§ PROBLEM REQUIREMENTS
Reproduce precisely the lines of the listing below, starting with the line that contains "- rewrite sort_cmp_perm, indexed_perm." and stopping after the line that contains "generalize (replicate (length indexed) 0). induction"; include nothing else.

○ ○ ○ ○

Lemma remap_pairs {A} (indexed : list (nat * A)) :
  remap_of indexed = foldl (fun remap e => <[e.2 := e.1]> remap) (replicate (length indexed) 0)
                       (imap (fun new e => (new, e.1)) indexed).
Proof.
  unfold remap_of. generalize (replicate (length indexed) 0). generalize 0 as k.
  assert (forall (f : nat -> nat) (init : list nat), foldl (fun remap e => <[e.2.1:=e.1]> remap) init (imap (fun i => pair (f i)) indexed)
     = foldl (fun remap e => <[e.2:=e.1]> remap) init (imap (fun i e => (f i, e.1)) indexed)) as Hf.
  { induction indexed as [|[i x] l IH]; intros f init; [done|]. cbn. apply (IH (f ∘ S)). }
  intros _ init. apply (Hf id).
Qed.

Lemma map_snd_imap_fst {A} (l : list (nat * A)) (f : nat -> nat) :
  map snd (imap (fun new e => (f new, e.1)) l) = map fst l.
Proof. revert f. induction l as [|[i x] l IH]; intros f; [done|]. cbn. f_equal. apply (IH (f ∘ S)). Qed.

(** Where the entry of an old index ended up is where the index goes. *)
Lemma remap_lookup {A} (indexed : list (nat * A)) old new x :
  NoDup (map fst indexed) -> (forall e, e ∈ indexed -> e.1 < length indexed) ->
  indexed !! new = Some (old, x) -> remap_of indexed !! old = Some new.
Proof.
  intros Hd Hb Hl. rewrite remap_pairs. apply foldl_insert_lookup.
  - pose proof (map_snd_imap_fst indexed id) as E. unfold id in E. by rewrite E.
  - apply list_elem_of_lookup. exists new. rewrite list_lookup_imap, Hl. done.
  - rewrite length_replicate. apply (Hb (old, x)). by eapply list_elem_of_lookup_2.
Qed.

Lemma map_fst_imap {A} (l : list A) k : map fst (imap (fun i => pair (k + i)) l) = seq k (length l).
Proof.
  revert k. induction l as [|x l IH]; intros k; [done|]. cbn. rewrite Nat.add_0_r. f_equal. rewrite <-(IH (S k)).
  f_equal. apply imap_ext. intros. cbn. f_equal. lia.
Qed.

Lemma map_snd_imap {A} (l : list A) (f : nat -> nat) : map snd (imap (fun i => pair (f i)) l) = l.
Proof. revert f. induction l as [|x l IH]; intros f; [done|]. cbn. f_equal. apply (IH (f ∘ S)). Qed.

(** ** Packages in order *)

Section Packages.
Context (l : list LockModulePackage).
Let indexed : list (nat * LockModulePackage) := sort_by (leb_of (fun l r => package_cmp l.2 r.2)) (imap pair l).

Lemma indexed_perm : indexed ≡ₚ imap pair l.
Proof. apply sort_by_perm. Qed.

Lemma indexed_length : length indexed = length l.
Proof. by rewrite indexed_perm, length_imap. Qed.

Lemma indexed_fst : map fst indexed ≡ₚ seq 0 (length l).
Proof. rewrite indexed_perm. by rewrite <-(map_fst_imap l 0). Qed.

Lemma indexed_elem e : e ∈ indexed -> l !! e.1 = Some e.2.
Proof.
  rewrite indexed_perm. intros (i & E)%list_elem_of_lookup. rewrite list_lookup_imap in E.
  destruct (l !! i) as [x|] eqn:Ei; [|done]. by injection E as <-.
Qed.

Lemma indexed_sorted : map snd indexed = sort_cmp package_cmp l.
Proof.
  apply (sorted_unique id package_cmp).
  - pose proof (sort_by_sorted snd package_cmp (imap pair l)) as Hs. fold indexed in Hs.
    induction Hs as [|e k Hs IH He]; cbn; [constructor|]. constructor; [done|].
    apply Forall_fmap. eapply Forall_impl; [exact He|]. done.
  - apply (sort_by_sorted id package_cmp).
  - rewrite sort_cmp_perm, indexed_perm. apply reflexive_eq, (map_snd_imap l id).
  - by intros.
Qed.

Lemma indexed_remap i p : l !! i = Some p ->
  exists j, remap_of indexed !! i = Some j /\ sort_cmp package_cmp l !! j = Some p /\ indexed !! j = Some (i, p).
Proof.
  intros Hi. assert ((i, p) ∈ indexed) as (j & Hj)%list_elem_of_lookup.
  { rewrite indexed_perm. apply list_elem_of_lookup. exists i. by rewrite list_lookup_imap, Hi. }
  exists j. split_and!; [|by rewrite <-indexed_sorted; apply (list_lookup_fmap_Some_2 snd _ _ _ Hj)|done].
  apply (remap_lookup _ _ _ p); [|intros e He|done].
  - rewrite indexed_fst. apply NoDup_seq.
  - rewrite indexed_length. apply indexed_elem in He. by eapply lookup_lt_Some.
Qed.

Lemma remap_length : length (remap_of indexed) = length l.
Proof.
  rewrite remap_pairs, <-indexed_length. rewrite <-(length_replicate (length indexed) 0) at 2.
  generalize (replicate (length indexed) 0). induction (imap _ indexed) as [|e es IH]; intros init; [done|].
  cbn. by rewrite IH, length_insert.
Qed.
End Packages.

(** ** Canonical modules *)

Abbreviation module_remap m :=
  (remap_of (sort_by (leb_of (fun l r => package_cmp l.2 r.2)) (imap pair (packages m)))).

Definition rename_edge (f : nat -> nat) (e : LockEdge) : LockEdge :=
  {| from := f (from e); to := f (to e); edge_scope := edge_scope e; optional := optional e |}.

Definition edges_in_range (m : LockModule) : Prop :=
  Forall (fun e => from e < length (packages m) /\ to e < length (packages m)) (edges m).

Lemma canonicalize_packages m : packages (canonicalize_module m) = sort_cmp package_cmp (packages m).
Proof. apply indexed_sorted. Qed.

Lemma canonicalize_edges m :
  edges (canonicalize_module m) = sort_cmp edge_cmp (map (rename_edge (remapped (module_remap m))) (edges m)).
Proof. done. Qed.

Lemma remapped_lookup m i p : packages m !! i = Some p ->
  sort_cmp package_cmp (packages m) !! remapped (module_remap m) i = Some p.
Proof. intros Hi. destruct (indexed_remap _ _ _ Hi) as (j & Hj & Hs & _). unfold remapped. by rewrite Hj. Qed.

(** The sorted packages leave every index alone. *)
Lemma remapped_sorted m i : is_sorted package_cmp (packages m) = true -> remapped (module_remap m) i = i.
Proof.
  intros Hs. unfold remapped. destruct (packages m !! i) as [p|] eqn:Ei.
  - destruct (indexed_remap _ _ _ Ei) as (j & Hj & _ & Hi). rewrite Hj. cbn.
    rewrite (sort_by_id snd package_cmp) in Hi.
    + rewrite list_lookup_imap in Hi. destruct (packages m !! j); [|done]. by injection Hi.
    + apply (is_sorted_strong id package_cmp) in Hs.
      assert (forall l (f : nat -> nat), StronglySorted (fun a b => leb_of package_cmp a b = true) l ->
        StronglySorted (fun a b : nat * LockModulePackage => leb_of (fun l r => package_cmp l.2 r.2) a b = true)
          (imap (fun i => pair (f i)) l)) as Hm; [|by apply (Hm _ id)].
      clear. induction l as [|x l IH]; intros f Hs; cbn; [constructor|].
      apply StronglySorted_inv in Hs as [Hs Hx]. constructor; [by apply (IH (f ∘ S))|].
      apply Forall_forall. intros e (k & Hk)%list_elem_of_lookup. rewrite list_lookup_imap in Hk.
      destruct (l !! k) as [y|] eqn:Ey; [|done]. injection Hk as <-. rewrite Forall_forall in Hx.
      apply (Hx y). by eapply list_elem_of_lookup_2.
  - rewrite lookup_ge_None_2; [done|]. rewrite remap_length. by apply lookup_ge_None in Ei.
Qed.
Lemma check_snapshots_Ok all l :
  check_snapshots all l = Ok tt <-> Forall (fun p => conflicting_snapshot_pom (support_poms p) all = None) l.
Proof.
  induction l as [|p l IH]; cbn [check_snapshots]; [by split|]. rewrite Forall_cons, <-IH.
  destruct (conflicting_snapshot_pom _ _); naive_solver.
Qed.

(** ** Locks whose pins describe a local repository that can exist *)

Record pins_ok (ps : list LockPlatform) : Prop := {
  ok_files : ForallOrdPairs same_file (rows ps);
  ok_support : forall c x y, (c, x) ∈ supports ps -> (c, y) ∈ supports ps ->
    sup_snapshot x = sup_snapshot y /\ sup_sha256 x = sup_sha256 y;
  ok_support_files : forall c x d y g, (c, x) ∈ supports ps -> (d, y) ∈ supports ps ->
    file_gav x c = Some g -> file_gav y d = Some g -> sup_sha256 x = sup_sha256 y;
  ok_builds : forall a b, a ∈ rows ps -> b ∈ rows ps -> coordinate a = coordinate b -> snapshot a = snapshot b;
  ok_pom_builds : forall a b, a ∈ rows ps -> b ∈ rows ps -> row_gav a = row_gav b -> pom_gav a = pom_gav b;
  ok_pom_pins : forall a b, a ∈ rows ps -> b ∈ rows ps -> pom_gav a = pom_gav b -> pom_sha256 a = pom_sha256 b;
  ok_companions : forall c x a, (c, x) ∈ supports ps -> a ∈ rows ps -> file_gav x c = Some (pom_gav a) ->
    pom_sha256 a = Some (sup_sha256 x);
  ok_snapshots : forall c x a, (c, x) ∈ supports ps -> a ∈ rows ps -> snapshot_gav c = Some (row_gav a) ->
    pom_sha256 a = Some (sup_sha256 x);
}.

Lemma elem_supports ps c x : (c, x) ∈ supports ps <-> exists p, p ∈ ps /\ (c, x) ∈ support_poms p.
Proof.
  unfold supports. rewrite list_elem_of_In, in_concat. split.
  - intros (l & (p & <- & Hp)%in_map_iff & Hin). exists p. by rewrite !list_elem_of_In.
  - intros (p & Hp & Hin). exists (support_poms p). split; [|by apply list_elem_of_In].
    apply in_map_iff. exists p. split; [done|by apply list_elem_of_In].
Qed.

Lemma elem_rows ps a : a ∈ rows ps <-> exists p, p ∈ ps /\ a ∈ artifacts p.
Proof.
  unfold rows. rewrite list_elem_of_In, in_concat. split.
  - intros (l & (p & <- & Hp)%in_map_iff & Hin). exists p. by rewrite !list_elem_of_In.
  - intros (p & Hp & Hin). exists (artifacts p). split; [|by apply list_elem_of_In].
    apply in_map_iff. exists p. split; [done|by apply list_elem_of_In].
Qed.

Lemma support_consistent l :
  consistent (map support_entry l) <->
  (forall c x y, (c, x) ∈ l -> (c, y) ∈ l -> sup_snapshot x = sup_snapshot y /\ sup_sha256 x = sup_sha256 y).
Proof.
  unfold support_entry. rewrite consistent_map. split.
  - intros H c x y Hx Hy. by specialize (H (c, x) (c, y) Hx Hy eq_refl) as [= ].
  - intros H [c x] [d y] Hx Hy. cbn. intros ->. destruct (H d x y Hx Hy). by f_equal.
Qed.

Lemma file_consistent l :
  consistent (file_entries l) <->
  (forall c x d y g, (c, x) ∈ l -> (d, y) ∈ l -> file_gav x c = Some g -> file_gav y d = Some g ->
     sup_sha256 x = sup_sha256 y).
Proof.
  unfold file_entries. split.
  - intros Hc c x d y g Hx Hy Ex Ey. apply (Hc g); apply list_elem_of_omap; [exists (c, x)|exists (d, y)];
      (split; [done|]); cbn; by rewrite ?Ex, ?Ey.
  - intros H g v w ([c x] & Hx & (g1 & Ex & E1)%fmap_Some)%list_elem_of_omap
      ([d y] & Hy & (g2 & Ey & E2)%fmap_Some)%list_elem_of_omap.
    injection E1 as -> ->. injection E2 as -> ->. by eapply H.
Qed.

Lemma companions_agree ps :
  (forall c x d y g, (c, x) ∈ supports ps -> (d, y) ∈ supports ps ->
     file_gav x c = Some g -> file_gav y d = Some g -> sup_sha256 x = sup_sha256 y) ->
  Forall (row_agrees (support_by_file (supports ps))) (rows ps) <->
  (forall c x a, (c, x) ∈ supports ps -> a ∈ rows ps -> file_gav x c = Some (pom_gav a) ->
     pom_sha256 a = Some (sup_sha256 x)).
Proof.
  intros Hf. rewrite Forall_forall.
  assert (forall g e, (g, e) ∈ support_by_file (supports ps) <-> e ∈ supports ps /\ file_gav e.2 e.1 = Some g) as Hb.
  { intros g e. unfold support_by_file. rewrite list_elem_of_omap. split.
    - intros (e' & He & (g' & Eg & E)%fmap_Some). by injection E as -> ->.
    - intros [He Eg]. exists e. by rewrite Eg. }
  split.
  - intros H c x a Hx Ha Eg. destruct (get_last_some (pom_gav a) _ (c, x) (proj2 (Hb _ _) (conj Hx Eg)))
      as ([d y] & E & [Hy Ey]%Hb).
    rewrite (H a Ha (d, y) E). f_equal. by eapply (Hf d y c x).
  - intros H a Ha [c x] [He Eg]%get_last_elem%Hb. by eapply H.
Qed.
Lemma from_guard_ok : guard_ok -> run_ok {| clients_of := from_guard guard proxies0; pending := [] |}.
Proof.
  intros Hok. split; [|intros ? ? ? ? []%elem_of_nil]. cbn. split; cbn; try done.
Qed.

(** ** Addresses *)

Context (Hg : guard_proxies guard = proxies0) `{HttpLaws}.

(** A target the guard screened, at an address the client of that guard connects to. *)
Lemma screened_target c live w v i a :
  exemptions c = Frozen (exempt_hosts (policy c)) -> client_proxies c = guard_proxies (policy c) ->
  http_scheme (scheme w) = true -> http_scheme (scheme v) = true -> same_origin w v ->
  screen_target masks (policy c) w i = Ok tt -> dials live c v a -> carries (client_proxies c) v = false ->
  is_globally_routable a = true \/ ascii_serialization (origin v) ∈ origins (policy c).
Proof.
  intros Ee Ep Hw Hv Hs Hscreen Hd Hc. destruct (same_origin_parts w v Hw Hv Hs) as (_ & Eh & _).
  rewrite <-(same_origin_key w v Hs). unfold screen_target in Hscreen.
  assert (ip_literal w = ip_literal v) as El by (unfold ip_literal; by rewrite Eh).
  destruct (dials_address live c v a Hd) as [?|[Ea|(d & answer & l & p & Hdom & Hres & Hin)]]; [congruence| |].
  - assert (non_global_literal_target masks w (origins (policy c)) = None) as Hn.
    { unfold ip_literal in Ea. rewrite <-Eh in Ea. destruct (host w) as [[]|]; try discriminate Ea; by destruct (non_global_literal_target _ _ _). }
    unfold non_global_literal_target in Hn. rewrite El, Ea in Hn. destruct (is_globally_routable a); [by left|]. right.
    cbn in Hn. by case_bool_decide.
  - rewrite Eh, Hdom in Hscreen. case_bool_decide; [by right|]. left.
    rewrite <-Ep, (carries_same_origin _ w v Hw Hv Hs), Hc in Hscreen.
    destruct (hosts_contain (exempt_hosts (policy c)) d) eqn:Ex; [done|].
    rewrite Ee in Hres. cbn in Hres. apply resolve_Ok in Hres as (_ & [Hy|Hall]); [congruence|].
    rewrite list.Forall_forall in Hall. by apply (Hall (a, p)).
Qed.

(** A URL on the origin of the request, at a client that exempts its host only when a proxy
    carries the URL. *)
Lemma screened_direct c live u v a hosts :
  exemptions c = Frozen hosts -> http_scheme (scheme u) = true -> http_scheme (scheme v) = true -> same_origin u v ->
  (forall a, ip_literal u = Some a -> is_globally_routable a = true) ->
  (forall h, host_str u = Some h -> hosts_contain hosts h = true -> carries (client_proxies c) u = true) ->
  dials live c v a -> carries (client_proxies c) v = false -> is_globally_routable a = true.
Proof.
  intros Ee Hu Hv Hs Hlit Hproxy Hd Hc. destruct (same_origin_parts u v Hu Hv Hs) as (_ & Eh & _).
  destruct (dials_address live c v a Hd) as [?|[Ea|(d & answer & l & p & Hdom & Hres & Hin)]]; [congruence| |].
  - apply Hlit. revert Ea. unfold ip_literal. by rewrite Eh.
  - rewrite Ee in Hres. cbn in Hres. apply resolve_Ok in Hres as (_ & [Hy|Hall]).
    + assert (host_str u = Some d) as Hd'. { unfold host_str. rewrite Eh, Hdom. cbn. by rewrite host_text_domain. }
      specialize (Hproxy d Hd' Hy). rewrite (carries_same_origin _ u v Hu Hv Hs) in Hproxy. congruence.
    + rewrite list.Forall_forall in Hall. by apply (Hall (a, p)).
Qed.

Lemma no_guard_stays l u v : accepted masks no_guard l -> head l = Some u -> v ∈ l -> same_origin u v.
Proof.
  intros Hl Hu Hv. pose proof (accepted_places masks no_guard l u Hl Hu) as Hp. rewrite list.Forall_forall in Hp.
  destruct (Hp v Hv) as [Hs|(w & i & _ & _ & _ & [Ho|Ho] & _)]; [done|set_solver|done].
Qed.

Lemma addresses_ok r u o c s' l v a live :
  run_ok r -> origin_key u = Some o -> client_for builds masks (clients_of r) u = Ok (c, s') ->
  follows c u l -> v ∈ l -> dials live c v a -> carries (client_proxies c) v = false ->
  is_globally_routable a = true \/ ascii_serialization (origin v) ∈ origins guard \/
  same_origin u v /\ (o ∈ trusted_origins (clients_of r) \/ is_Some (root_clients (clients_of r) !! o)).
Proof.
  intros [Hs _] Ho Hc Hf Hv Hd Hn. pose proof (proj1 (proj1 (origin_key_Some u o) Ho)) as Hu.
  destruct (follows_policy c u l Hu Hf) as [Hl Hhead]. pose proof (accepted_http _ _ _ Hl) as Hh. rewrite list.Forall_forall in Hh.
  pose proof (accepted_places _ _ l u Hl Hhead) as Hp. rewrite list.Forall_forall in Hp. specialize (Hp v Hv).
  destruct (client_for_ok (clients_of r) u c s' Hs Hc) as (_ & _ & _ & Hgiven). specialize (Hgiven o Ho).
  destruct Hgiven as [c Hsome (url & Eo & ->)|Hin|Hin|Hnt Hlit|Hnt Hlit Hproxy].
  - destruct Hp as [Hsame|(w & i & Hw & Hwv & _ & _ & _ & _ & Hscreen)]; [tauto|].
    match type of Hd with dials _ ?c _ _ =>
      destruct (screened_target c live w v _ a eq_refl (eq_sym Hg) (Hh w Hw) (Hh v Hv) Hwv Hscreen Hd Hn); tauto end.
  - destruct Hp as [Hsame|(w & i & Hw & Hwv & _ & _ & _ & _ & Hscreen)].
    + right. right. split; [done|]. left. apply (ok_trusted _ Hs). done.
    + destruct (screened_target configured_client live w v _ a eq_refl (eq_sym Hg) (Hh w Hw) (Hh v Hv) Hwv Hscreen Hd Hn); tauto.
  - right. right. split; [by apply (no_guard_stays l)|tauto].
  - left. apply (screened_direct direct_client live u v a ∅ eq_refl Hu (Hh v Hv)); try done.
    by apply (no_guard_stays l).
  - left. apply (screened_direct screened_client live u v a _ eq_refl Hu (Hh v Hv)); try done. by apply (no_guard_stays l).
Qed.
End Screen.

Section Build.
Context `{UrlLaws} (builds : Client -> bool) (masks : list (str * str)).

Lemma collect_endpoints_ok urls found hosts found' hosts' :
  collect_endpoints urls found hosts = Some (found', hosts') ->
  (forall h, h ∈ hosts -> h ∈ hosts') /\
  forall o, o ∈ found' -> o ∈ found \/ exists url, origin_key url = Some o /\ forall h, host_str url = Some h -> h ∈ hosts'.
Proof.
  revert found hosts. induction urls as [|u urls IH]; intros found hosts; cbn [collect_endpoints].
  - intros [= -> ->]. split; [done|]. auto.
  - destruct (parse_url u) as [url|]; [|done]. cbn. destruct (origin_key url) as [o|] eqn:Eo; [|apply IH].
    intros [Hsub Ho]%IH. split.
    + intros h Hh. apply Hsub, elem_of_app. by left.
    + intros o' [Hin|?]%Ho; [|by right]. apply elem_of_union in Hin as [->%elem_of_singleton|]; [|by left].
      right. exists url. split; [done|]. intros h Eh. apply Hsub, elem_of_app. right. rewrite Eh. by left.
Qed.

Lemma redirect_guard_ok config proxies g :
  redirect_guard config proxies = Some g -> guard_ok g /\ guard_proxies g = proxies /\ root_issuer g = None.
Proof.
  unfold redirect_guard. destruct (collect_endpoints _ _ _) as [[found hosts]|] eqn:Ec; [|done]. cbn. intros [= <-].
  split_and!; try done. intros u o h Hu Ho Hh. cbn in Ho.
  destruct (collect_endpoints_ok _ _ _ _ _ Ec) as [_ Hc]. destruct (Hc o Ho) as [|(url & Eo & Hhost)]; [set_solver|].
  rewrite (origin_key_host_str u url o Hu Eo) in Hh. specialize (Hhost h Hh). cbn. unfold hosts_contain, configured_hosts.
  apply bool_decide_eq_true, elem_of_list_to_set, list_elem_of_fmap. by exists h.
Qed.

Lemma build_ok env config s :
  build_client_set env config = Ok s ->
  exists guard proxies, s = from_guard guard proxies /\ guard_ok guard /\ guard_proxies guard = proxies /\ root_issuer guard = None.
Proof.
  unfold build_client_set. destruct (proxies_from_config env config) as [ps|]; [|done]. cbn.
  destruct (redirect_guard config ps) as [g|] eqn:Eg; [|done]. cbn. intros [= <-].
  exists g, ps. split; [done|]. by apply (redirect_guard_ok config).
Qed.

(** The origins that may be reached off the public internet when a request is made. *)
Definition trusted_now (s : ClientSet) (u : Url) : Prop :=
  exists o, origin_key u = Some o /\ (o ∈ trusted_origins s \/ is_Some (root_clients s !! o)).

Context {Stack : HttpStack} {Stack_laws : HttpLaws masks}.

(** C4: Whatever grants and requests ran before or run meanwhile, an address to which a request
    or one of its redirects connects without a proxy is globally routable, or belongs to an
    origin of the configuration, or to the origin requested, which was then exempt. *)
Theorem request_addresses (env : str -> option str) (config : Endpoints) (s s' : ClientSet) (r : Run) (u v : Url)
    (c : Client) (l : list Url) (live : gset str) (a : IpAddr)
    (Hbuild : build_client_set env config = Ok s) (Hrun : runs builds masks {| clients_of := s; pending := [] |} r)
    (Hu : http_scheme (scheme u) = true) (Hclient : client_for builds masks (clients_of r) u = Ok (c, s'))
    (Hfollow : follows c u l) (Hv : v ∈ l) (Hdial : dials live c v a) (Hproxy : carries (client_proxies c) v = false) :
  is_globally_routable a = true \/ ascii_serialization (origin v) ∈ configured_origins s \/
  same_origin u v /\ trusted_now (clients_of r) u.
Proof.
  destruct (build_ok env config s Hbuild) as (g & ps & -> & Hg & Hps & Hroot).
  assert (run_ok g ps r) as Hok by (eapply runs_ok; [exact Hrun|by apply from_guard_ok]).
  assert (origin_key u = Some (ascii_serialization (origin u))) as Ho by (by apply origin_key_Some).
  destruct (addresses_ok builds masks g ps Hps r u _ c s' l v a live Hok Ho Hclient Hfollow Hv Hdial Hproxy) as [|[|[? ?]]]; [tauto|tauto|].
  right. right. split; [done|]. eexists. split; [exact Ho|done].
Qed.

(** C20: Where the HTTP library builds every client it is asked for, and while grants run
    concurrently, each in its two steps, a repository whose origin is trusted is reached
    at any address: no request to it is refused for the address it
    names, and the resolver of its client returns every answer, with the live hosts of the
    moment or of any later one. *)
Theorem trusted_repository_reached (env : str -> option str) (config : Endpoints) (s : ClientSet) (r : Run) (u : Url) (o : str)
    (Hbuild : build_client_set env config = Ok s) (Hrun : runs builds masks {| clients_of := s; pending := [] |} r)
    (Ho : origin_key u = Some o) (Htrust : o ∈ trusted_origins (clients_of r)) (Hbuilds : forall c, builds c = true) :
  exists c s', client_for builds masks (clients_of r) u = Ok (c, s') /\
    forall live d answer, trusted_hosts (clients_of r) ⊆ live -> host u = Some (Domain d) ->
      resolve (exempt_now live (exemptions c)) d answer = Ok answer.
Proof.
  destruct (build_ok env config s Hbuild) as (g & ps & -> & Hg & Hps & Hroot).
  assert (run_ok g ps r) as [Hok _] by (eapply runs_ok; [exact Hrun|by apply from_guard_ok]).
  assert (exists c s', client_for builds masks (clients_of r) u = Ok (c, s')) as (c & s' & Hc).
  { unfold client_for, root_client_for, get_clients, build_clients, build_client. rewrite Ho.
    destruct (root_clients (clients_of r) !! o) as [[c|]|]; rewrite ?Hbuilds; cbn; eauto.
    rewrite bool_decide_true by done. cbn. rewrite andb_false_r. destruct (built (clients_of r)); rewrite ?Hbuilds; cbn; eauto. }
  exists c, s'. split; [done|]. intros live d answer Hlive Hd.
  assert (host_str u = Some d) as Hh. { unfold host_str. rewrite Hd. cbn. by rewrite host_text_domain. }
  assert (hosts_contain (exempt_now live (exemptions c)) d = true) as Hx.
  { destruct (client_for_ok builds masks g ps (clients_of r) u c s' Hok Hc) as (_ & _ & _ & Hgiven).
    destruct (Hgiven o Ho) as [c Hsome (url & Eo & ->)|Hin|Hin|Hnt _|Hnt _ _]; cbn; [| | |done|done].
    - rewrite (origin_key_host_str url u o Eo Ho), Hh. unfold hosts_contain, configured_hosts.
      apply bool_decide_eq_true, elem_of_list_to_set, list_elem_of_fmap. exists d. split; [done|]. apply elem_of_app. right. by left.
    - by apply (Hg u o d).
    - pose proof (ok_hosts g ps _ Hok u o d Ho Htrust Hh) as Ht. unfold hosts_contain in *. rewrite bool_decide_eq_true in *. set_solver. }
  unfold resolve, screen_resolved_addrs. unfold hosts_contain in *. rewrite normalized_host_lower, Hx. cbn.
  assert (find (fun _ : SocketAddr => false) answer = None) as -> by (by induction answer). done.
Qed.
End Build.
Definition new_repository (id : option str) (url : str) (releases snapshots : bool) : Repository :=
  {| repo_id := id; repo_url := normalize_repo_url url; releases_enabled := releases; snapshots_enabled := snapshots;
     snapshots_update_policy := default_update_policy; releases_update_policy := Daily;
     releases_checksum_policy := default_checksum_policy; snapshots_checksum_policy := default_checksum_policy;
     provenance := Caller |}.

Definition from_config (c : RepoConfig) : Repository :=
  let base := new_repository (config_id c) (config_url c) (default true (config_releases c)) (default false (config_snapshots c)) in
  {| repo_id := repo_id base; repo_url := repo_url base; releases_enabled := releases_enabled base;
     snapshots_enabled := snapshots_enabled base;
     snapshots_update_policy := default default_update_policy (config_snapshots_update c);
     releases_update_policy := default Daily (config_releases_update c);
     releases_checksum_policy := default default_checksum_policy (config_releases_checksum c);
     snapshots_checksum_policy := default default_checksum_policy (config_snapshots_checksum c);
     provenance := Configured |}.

○ ○ ○ ○

§ WRITTEN RESPONSE
  - rewrite sort_cmp_perm, indexed_perm. apply reflexive_eq, (map_snd_imap l id).
  - by intros.
Qed.

Lemma indexed_remap i p : l !! i = Some p ->
  exists j, remap_of indexed !! i = Some j /\ sort_cmp package_cmp l !! j = Some p /\ indexed !! j = Some (i, p).
Proof.
  intros Hi. assert ((i, p) ∈ indexed) as (j & Hj)%list_elem_of_lookup.
  { rewrite indexed_perm. apply list_elem_of_lookup. exists i. by rewrite list_lookup_imap, Hi. }
  exists j. split_and!; [|by rewrite <-indexed_sorted; apply (list_lookup_fmap_Some_2 snd _ _ _ Hj)|done].
  apply (remap_lookup _ _ _ p); [|intros e He|done].
  - rewrite indexed_fst. apply NoDup_seq.
  - rewrite indexed_length. apply indexed_elem in He. by eapply lookup_lt_Some.
Qed.

Lemma remap_length : length (remap_of indexed) = length l.
Proof.
  rewrite remap_pairs, <-indexed_length. rewrite <-(length_replicate (length indexed) 0) at 2.
  generalize (replicate (length indexed) 0). induction (imap _ indexed) as [|e es IH]; intros init; [done|].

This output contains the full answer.